* _PROBLEM TO SOLVE_: Take from the material every line containing the string "Hiff" and copy it.

* _ENTRIES SHOWN_:

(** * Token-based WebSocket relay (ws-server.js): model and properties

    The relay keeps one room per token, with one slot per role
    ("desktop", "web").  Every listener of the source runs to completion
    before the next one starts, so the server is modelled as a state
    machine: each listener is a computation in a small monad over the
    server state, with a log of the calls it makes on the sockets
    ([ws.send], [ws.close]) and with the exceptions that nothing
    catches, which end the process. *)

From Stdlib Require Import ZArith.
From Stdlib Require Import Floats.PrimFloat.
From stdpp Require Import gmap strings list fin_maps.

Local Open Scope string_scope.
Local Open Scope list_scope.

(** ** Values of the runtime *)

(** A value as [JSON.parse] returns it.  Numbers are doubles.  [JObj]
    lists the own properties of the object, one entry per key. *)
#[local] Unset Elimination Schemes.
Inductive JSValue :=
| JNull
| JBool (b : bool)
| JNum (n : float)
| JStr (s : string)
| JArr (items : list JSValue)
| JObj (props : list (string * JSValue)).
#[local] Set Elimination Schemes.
--
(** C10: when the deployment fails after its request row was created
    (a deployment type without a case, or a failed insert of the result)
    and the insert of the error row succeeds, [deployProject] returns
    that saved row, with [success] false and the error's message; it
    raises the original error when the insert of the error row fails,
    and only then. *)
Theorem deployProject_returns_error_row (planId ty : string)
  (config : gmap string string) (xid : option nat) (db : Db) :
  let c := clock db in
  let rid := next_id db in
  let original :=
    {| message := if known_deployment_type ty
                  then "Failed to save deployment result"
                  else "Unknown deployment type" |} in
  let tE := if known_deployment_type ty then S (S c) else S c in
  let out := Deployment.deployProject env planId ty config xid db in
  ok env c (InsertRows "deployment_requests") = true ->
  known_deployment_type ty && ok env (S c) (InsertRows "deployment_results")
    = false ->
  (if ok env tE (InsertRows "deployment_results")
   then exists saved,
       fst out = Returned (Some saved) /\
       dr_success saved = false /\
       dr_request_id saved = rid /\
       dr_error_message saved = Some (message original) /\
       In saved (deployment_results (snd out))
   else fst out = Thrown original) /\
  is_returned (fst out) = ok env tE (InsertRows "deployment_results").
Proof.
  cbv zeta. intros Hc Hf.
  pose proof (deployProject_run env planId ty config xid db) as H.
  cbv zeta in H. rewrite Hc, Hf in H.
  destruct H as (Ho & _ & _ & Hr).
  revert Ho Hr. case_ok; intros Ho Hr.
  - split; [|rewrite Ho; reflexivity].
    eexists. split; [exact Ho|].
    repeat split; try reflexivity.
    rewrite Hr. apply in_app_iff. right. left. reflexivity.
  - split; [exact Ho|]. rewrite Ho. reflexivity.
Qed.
* * *
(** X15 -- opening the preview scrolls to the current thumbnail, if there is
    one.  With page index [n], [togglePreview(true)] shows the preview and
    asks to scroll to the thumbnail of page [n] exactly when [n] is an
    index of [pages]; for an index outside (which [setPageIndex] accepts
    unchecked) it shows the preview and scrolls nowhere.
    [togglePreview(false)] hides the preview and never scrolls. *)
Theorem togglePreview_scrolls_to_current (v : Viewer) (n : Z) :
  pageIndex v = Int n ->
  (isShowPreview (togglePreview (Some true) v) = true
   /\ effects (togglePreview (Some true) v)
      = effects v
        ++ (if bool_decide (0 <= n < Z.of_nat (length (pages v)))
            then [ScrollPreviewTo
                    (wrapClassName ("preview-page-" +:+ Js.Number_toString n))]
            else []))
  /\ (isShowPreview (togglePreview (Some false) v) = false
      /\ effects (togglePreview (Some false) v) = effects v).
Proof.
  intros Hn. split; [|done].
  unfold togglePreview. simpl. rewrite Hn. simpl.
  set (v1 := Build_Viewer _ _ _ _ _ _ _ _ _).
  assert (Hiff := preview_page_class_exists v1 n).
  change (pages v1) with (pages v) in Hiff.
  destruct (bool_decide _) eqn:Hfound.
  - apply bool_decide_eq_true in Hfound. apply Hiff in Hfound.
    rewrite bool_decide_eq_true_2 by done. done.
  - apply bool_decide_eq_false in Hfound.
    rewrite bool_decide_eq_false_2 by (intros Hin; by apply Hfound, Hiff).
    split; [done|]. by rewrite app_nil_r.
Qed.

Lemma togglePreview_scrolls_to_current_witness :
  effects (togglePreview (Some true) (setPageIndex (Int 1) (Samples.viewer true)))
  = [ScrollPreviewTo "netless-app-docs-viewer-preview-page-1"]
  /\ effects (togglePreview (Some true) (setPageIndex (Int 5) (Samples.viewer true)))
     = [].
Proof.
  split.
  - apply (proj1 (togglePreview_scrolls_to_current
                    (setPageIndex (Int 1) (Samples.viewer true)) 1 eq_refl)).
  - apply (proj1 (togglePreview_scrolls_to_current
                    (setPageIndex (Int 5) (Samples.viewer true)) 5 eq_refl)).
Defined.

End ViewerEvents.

* _ANSWER BOX_:
  assert (Hiff := preview_page_class_exists v1 n).
  change (pages v1) with (pages v) in Hiff.
  - apply bool_decide_eq_true in Hfound. apply Hiff in Hfound.
    rewrite bool_decide_eq_false_2 by (intros Hin; by apply Hfound, Hiff).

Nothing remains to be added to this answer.